Keywords: Carbon; Perovskite solar cells; Dual-embedment; band bending; NiO
1. Introduction The past few years have witnessed an upsurge of perovskite solar cells (PSCs),[1-8] but to bring PSCs to commercialization calls for addressing the issues of efficiency and stability hand in hand.[9-11] Researchers are attempting from different aspects to improve PSCs’ lifetime at high temperature, high humidity and continuous light illumination. For instance, cesium and rubidium were introduced into the constituents of ABX3 to partly replace the organic methylammonium (MA+ or CH3NH3+) or formamidinium (FA+ or H2NCHNH2+), which exhibited much more stable against high humidity or heat.[12, 13] On another front, new and stable hole transporting materials (HTM, such as NiO,[3, 14-17] CuSCN[18]) were
explored
to
replace
unstable
organic
HTM
2,2',7,7'-tetrakis(N,N-di-p-methoxyphenylamino)-9,9'-spirobifluorene (spiro-OMETAD)[19]. Etgar et al. found that the typical lead organohalide perovskite (CH3NH3PbI3) could simultaneously work as both light harvester and hole conductor.[20] Therefore, PSCs could still work without using HTM, promising to considerably improve the stability of PSCs. And at this point, carbon electrode came on the scene, which has exhibited an
obvious promise in HTM-free PSCs as a hole extraction electrode, because carbon materials are abundant, low-cost, and stable.[21-24] Ku et al. firstly reported a fully printable mesoscopic carbon-based PSCs (C-PSCs) by employing multi-layer porous structure of TiO2/ZrO2/carbon which demonstrated a decent PCE with excellent long-term stability.

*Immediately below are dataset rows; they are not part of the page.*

(* ===== verification/KQueue.v ===== *)
(** * Queues (kernel/queue.c)

    [struct k_queue], under k_fifo and k_lifo, is a flagged list whose nodes
    are either the caller's items, linked through their first word, or
    allocated nodes that point to the item; a flag bit of the node tells
    which.  The list lives in a memory of words and is the pointer-level one
    of GenList. *)

From Stdlib Require Import ZArith Lia Bool.
From stdpp Require Import base numbers list gmap sets.
From S2P Require Import Prelude Memory GenList TimeoutQ Kernel PrioQ Sched SchedInv SchedOps Threads WaitApi.

Open Scope Z_scope.

(** ** [struct k_queue] and its operations *)

Record k_queue := mk_queue { data_q : genlist; queue_wait_q : wqid }.

Definition set_data_q (v : genlist) (q : k_queue) : k_queue := mk_queue v (queue_wait_q q).

(** [struct alloc_node]: the list node, then the data pointer *)
Definition alloc_node_data (anode : Z) : Z := anode + 4.
Definition alloc_node_size : Z := 8.

Definition store (a v : Z) (m : mem) : mem := λ x, if x =? a then v else m x.

(** The second component is the block handed to [k_free]. *)
Definition z_queue_node_peek (m : mem) (node : Z) (needs_free : bool) : Z * option Z :=
  if negb (node =? NULL) && negb (sys_sfnode_flags_get m node =? 0) then
    let anode := node in
    (m (alloc_node_data anode), if needs_free then Some anode else None)
  else (node, None).

Section Ops.
Context {cfg : Kconfig}.
Implicit Types (queue : k_queue) (m : mem) (s : z_kernel) (prev data : Z).

Definition z_impl_k_queue_init queue s : k_queue * z_kernel :=
  (set_data_q (genlist_init (data_q queue)) queue, z_waitq_init (queue_wait_q queue) s).

Definition prepare_thread_to_run (thread : tid) data s : z_kernel :=
  z_ready_thread thread (z_thread_return_value_set_with_data thread 0 data s).

Definition z_impl_k_queue_cancel_wait queue s : z_kernel :=
  let s :=
    match z_unpend_first_thread (queue_wait_q queue) s with
    | (Some first_pending_thread, s) => prepare_thread_to_run first_pending_thread NULL s
    | (None, s) => s
    end in
  z_reschedule s.

Definition queue_insert (z_thread_malloc : Z -> option Z) queue prev data (alloc is_append : bool) m s :
  Z * k_queue * mem * z_kernel :=
  let prev := if is_append then peek_tail (data_q queue) else prev in
  match z_unpend_first_thread (queue_wait_q queue) s with
  | (Some first_pending_thread, s) => (0, queue, m, z_reschedule (prepare_thread_to_run first_pending_thread data s))
  | (None, s) =>
      let prepared : option (Z * mem) :=
        if alloc then
          match z_thread_malloc alloc_node_size with
          | None => None
          | Some anode => Some (anode, sys_sfnode_init anode 1 (store (alloc_node_data anode) data m))
          end
        else Some (data, sys_sfnode_init data 0 m) in
      match prepared with
      | None => (- ENOMEM, queue, m, s)
      | Some (data, m) =>
          let '(l, m) := insert (gn := sfnode) (data_q queue) prev data m in
          (0, set_data_q l queue, m, z_reschedule s)
      end
  end.

Definition no_malloc : Z -> option Z := λ _, None.

Definition k_queue_insert queue prev data m s : k_queue * mem * z_kernel :=
  let '(_, queue, m, s) := queue_insert no_malloc queue prev data false false m s in (queue, m, s).

Definition k_queue_append queue data m s : k_queue * mem * z_kernel :=
  let '(_, queue, m, s) := queue_insert no_malloc queue NULL data false true m s in (queue, m, s).

Definition k_queue_prepend queue data m s : k_queue * mem * z_kernel :=
  let '(_, queue, m, s) := queue_insert no_malloc queue NULL data false false m s in (queue, m, s).

Definition z_impl_k_queue_alloc_append (z_thread_malloc : Z -> option Z) queue data m s : Z * k_queue * mem * z_kernel :=
  queue_insert z_thread_malloc queue NULL data true true m s.

Definition z_impl_k_queue_alloc_prepend (z_thread_malloc : Z -> option Z) queue data m s : Z * k_queue * mem * z_kernel :=
  queue_insert z_thread_malloc queue NULL data true false m s.

(** The loop of [k_queue_append_list]; each iteration takes a thread off the
    wait queue, so its length bounds their number. *)
Fixpoint append_list_loop (fuel : nat) (w : wqid) (head : Z) (thread : option tid) m s : Z * z_kernel :=
  match fuel with
  | O => (head, s)
  | S fuel =>
      match thread with
      | Some thread =>
          if negb (head =? NULL) then
            let s := prepare_thread_to_run thread head s in
            let head := m head in
            let '(thread, s) := z_unpend_first_thread w s in
            append_list_loop fuel w head thread m s
          else (head, s)
      | None => (head, s)
      end
  end.

Definition k_queue_append_list queue (head tail : Z) m s : Z * k_queue * mem * z_kernel :=
  if (head =? NULL) || (tail =? NULL) then (- EINVAL, queue, m, s)
  else
    let waiters := length (waitq s (queue_wait_q queue)) in
    let '(thread, s) := if negb (head =? NULL) then z_unpend_first_thread (queue_wait_q queue) s else (None, s) in
    let '(head, s) := append_list_loop (S waiters) (queue_wait_q queue) head thread m s in
    let '(l, m) := if negb (head =? NULL) then append_list (gn := sfnode) (data_q queue) head tail m else (data_q queue, m) in
    (0, set_data_q l queue, m, z_reschedule s).

(** The result includes the list, emptied when it was merged. *)
Definition k_queue_merge_slist queue (list : genlist) m s : Z * k_queue * genlist * mem * z_kernel :=
  if is_empty list then (- EINVAL, queue, list, m, s)
  else
    let '(ret, queue, m, s) := k_queue_append_list queue (list_head list) (list_tail list) m s in
    if negb (ret =? 0) then (ret, queue, list, m, s) else (0, queue, genlist_init list, m, s).

(** [k_queue_get] up to its context switch: the data, the block it frees, and
    the new state; [Blocks] leaves the data to [queue_get_return]. *)
Definition z_impl_k_queue_get queue (timeout : Z) m s : outcome * option Z * k_queue * z_kernel :=
  if negb (is_empty (data_q queue)) then
    let '(node, l) := get_not_empty (gn := sfnode) (data_q queue) m in
    let '(data, freed) := z_queue_node_peek m node true in
    (Returns data, freed, set_data_q l queue, s)
  else if K_TIMEOUT_EQ timeout K_NO_WAIT then (Returns NULL, None, queue, s)
  else (Blocks, None, queue, z_pend_curr (queue_wait_q queue) timeout s).

(** What a [k_queue_get] that waited returns. *)
Definition queue_get_return s (thread : tid) : Z :=
  let ret := swap_return s thread in
  if negb (ret =? 0) then NULL else swap_data (thr s thread).

Definition k_queue_remove (fuel : nat) queue data m : option (bool * k_queue * mem) :=
  '(ret, l, m) ← find_and_remove (gn := sfnode) fuel (data_q queue) data m;
  Some (ret, set_data_q l queue, m).

Fixpoint unique_append_loop (fuel : nat) (test data : Z) m : option bool :=
  match fuel with
  | O => None
  | S fuel =>
      if test =? NULL then Some true
      else if test =? data then Some false
      else unique_append_loop fuel (peek_next (gn := sfnode) m test) data m
  end.

Definition k_queue_unique_append (fuel : nat) queue data m s : option (bool * k_queue * mem * z_kernel) :=
  unique ← unique_append_loop fuel (peek_head (data_q queue)) data m;
  if unique : bool then
    let '(queue, m, s) := k_queue_append queue data m s in Some (true, queue, m, s)
  else Some (false, queue, m, s).

Definition z_impl_k_queue_is_empty queue : bool := is_empty (data_q queue).

Definition z_impl_k_queue_peek_head queue m : Z := (z_queue_node_peek m (peek_head (data_q queue)) false).1.

Definition z_impl_k_queue_peek_tail queue m : Z := (z_queue_node_peek m (peek_tail (data_q queue)) false).1.

End Ops.

(** ** Contents *)

(** The item a node stands for. *)
Definition node_item (m : mem) (x : Z) : Z := (z_queue_node_peek m x false).1.

Definition queue_items (m : mem) (l : list Z) : list Z := node_item m <$> l.

Definition allocated (m : mem) (x : Z) : Prop := sys_sfnode_flags_get m x ≠ 0.

(** A cell that belongs to no node of the queue. *)
Definition fresh_cell (m : mem) (l : list Z) (a : Z) : Prop :=
  (a ∉ l) ∧ ∀ x, x ∈ l -> allocated m x -> a ≠ alloc_node_data x.

Section Proofs.
Context {cfg : Kconfig}.
Implicit Types (q : k_queue) (m : mem) (s : z_kernel) (prev data x : Z) (l nodes : list Z).
(** Waiting for events returns the wanted bits that are set when the
    condition (any or all) holds, 0 if it does not and the call may not wait;
    otherwise the caller goes on the wait queue with its condition recorded, to
    return 0 unless a post wakes it.  A request to reset clears the object
    first; waiting for nothing returns 0 at once. *)
Theorem event_wait_spec event desired options timeout s :
  event_inv event s -> current s ∈ runq s -> valid_timeout timeout -> killed (thr s (current s)) = false ->
  let cond := Z.land options K_EVENT_WAIT_MASK in
  let bits := if flag_any options K_EVENT_WAIT_RESET then 0 else event_bits event in
  let '(o, event', s') := k_event_wait_internal event desired options timeout s in
  event_inv event' s' /\
  if decide (desired = 0) then o = Returns 0 /\ event' = event /\ s' = s
  else event' = set_event_bits bits event /\
    if are_wait_conditions_met desired bits cond then o = Returns (Z.land bits desired) /\ s' = s
    else if decide (timeout = K_NO_WAIT) then o = Returns 0 /\ s' = s
    else o = Blocks /\ current s ∈ waitq s' (event_wait_q event) /\ events (thr s' (current s)) = desired /\
         event_options (thr s' (current s)) = options /\ event_wait_return s' (current s) desired = 0.
Proof.
  intros Hi Hc Hv Hk cond bits. unfold k_event_wait_internal, K_TIMEOUT_EQ. fold cond.
  destruct (decide (desired = 0)) as [-> | Hne]; [done | rewrite (proj2 (Z.eqb_neq desired 0)) by done].
  assert ((if flag_any options K_EVENT_WAIT_RESET then set_event_bits 0 event else event) = set_event_bits bits event) as ->.
  { unfold bits. case_match; [done | by destruct event]. }
  assert (event_inv (set_event_bits bits event) s) as Hi'.
  { destruct Hi as [Hs Ha Hd Hu]. split; [done | done | done |]. intros t Ht. unfold bits. case_match; [| by apply Hu].
    specialize (Hd t Ht). cbn. unfold satisfied, are_wait_conditions_met. rewrite Z.land_0_l. case_match; [| done].
    apply Z.eqb_neq. congruence. }
  cbv zeta. cbn [event_bits event_wait_q set_event_bits]. set (w := event_wait_q event) in *.
  destruct (are_wait_conditions_met desired bits cond) eqn:Hmet; [done |].
  destruct (decide (timeout = K_NO_WAIT)) as [-> | Ht]; [done | rewrite (proj2 (Z.eqb_neq timeout K_NO_WAIT)) by done].
  rewrite upd_upd. set (f := λ x, set_event_options options (set_events desired x)). set (c := current s) in *.
  set (s1 := upd_thread c f s). assert (same_sched s s1) as Hsame by (by apply same_upd).
  assert (sched_inv ∅ s1) as Hs1 by (rewrite <- Hsame; apply Hi').
  assert (current s1 ∈ runq s1) as Hc1 by done.
  pose proof (pend_curr w timeout s1 Hs1 Hc1 Hv) as Hp. destruct (pend_curr_thr w timeout s1) as (x & Hx & Hthr).
  change (current s1) with c in *. assert (thr s1 c = f (thr s c)) as Hf by apply thr_upd_eq. rewrite Hf in Hx.
  set (s2 := z_pend_curr w timeout s1) in *.
  assert (events (thr s2 c) = desired /\ event_options (thr s2 c) = options /\ killed (thr s2 c) = false) as (Hev & Hop & Hki).
  { rewrite Hthr. destruct Hx as [-> | ->]; (split; [done |]; split; [done |]); unfold killed, f in *; cbn in *;
      rewrite flag_any_lor in Hk |- * by done; apply orb_false_iff in Hk as [Hk1 Hk2];
      unfold _THREAD_DEAD, _THREAD_ABORTING in *; state_bits; by rewrite ?Hk1, ?Hk2. }
  assert (∀ t, t ∈ waitq s2 w -> t = c \/ t ∈ waitq s w /\ thr s2 t = thr s t) as Hin.
  { intros t. rewrite (pd_waitq _ _ _ Hp), decide_True by done. intros [-> | Hin]%dumb_add_elem; [by left |]. right. split; [done |].
    assert (t ≠ c) as Htc by (by apply (waiter_not_current s w); [apply Hi' | |]).
    rewrite (pd_others _ _ _ Hp) by done. unfold s1. by rewrite thr_upd_ne by congruence. }
  destruct Hi' as [Hs Ha Hd Hu]. split.
  - split; cbn [event_wait_q set_event_bits event_bits]; fold w; [apply Hp | | |]; intros t [-> | [Htw ->]]%Hin;
      [done | by apply Ha | by rewrite Hev | by apply Hd | | by apply Hu].
    unfold satisfied. by rewrite Hev, Hop.
  - split; [done |]. split; [done |]. rewrite (pd_waitq _ _ _ Hp), decide_True by done. split; [apply dumb_add_elem; by left |].
    split; [done |]. split; [done |]. unfold event_wait_return. change c with (current s1). by rewrite (pd_return _ _ _ Hp).
Qed.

By dint of much effort, this kind of C-PSCs have achieved the PCE of 13-14%.[25, 26] Recently, Xu et al. enhanced the efficiency to 14.90% by combining the NiO NPs as one layer of the multi-layer porous structure to work as the HTM, to suppress charge recombination and facilitate the hole extraction.[17] Meanwhile, Wei et al. have introduced a new device structure with an associated embedment process, in which the highly porous carbon electrode was first deposited on lead iodide (PbI2) layer at low temperature, followed by chemical conversion in methylammonium iodide (MAI) solution to form C-PSCs.[27-29] However, the carbon electrode in embedment C-PSCs was commonly deposited by the drop casting method, which, if not carefully processed, could result in loose and poor interface contacts with the perovskite layer. Consequently, the efficiency was severely restrained by recombination at the CH3NH3PbI3/MWCNT interface. In order to solve the above issues, we developed a simple, low-cost ultrasound spray method to deposit carbon electrode. For proof of principle, we chose MWCNTs, which have proved to be a promising carbon electrode material, was used as electrode materials because of their suitable work function, good filming ability, high conductivity, and beneficial tubular morphology for securing interface contact.[23, 30] Significantly,
uniform and smooth MWCNT electrodes were formed by the spray method, affording a high power-conversion efficiency (PCE) of 14.07%, which was obviously higher than those by the drop casting method. We further developed a dual embedment technique by embedding a sub-monolayer of NiO NPs to the perovskite surface region prior to the embedding deposition of MWCNTs, achieving a champion efficiency as high as 15.80%, with superior stability. NiO as a wide band gap p-type semiconductor is believed to enhance hole extraction, block electron leakage and reduce the nonradiative recombination.[14] This was indeed verified through our detailed characterizations. 2. Results and discussion 2.1 Carbon cathode fabrication
Figure 1. Schematic illustrating the fabrication of carbon cathode for C-PSCs by the dual-embedment method. 1) NiO NPs embedment by drop casting; 2) Ultrasound spray deposition of MWCNTs; 3) Formation of perovskite in CH3NH3I bath.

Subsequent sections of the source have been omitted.